EXERCISE OBJECTIVE:
Look through the material beneath and copy each line with the word "RoundingFacts".

^^^^^^^^^^^^^^^^

(** C10: for a complete run whose two total costs are numbers other than
    zero, the raw cost-change string of two positive costs ends with the up
    arrow exactly when the test cost is strictly greater than the baseline
    cost, and with the down arrow otherwise; with equal costs the string is
    "0.00%" followed by the down arrow, whereas [calculateChange] on equal
    totals appends no arrow. *)
Theorem cost_arrow_direction (testRun test baseline : value) (t b : Q) :
  side "test" testRun = Ok test ->
  side "baseline" testRun = Ok baseline ->
  total_cost test = VNum (Fin t) ->
  total_cost baseline = VNum (Fin b) ->
  ~ t == 0 -> ~ b == 0 ->
  (is_double t = true -> is_double b = true -> 0 < t -> 0 < b ->
   costChangeValue testRun =
   Ok (VStr (toFixed h 2 (nmul (ndiv (nsub (Fin t) (Fin b)) (Fin b)) (Fin 100)) +:+
             "%" +:+ (if Qltb b t then UP else DOWN)))) /\
  (t == b -> costChangeValue testRun = Ok (VStr "0.00% ↓")) /\
  (t == b ->
   calculateChange (VNum (Fin t)) (VNum (Fin b)) =
   NumberToString h (nabs (ToNumber h (VStr "0.00"))) +:+ "%").
Proof.
  intros Ht Hb Et Eb Nt Nb.
  pose proof (costChangeValue_numbers _ _ _ _ _ Ht Hb Et Eb Nt Nb) as Hrow.
  split; [|split].
  - intros Dt Db Pt Pb. rewrite Hrow.
    pose proof (RoundingFacts.relative_sign t b Dt Db Pb) as Hs.
    destruct (Qltb b t) eqn:L.
    + apply Qltb_true in L. now rewrite (proj2 Hs L).
    + destruct (ngtb (ndiv (nsub (Fin t) (Fin b)) (Fin b)) (Fin 0)); [|reflexivity].
      apply Qltb_false in L. pose proof (proj1 Hs eq_refl) as C.
      exfalso. exact (Qlt_not_le _ _ C L).
  - intros E. rewrite Hrow.
    destruct (RoundingFacts.change_of_equal t b E Nb) as [-> ->]. reflexivity.
  - intros E. unfold calculateChange, calculateChange_change.
    rewrite (truthy_num _ Nb), (strict_eq_zero_num _ Nb), relative_change_numbers.
    cbn [negb orb].
    destruct (RoundingFacts.change_of_equal t b E Nb) as [_ ->]. reflexivity.
Qed.

(** C9: in the accuracy and cost breakdowns a precision, recall, F1 score or
    total cost that is the number zero gives the same cell as one that is
    absent, the sentinel N/A; the Accuracy row of the performance table tests
    for null and undefined instead and prints an accuracy of zero as
    "0.00%". *)
Theorem zero_shown_as_missing (testRun test baseline : value) :
  side "test" testRun = Ok test ->
  side "baseline" testRun = Ok baseline ->
  (missing_or_zero (opt_prop (opt_prop test "accuracy") "precision") ->
   precisionCell testRun = Ok NA) /\
  (missing_or_zero (opt_prop (opt_prop test "accuracy") "recall") ->
   recallCell testRun = Ok NA) /\
  (missing_or_zero (opt_prop (opt_prop test "accuracy") "f1_score") ->
   f1Cell testRun = Ok NA) /\
  (missing_or_zero (total_cost test) -> testCostCell testRun = Ok NA) /\
  (missing_or_zero (total_cost baseline) -> baselineCostCell testRun = Ok NA) /\
  (forall q : Q,
      opt_prop (opt_prop test "accuracy") "accuracy" = VNum (Fin q) -> q == 0 ->
      accuracyCell testRun = Ok (VStr "0.00%")) /\
  (nullish (opt_prop (opt_prop test "accuracy") "accuracy") = true ->
   accuracyCell testRun = Ok NA).
Proof.
  intros Ht Hb.
  assert (Hp : forall f, missing_or_zero (opt_prop (opt_prop test "accuracy") f) ->
                         truthyPercentCell f testRun = Ok NA).
  { intros f Hz. unfold truthyPercentCell. rewrite Ht; simpl.
    now rewrite (missing_or_zero_falsy _ Hz). }
  assert (Hc : forall which doc, side which testRun = Ok doc ->
                 missing_or_zero (total_cost doc) -> costCell which testRun = Ok NA).
  { intros which doc Hd Hz. unfold costCell. rewrite Hd; simpl.
    now rewrite (missing_or_zero_falsy _ Hz). }
  repeat split.
  - apply Hp.
  - apply Hp.
  - apply Hp.
  - apply (Hc "test" test Ht).
  - apply (Hc "baseline" baseline Hb).
  - intros q Eq Zq. unfold accuracyCell, presentPercentCell. rewrite Ht; cbn [bind].
    assert (Nn : nullish (opt_prop (opt_prop test "accuracy") "accuracy") = false)
      by now rewrite Eq.
    rewrite Nn; cbn [negb].
    destruct (opt_chain_prop _ _ _ Nn) as [P1 P2].
    rewrite P1; cbn [bind]. rewrite P2; cbn [bind]. rewrite Eq.
    unfold js_mul; cbn [ToNumber nmul].
    assert (Z1 : q * 100 == 0) by (rewrite Zq; ring).
    now rewrite (RoundingFacts.round64_zero _ Z1).
  - intros Nn. unfold accuracyCell, presentPercentCell. rewrite Ht; simpl.
    now rewrite Nn.
Qed.

(** *** Configuration differences *)

(** The configuration section by cases: a table exactly for two ids and a
    list of rows that is present and not empty; for any other number of ids
    the note that names the number supplied. *)
Lemma configSection_cases (ids : list string) (configs : value) :
  (is_table (configSection ids configs) = true <->
   List.length ids = 2%nat /\ truthy configs = true /\ nonempty configs = true) /\
  (is_table (configSection ids configs) = true ->
   configSection ids configs = ConfigTable configs ("setting" :: ids)) /\
  (List.length ids <> 2%nat ->
   configSection ids configs = OnlyForTwoRuns (List.length ids)).
Proof.
  unfold configSection, js_or.
  destruct (Nat.eqb_spec (List.length ids) 2) as [E|E];
    destruct (truthy configs) eqn:T; cbn [andb];
    try destruct (nonempty configs) eqn:N; cbn [is_table];
    repeat split; try congruence; try tauto; try discriminate; intuition congruence.
Qed.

^^^^^^^^^^^^^^^^

SOLVED EXERCISE:
    pose proof (RoundingFacts.relative_sign t b Dt Db Pb) as Hs.
    destruct (RoundingFacts.change_of_equal t b E Nb) as [-> ->]. reflexivity.
    destruct (RoundingFacts.change_of_equal t b E Nb) as [_ ->]. reflexivity.
    now rewrite (RoundingFacts.round64_zero _ Z1).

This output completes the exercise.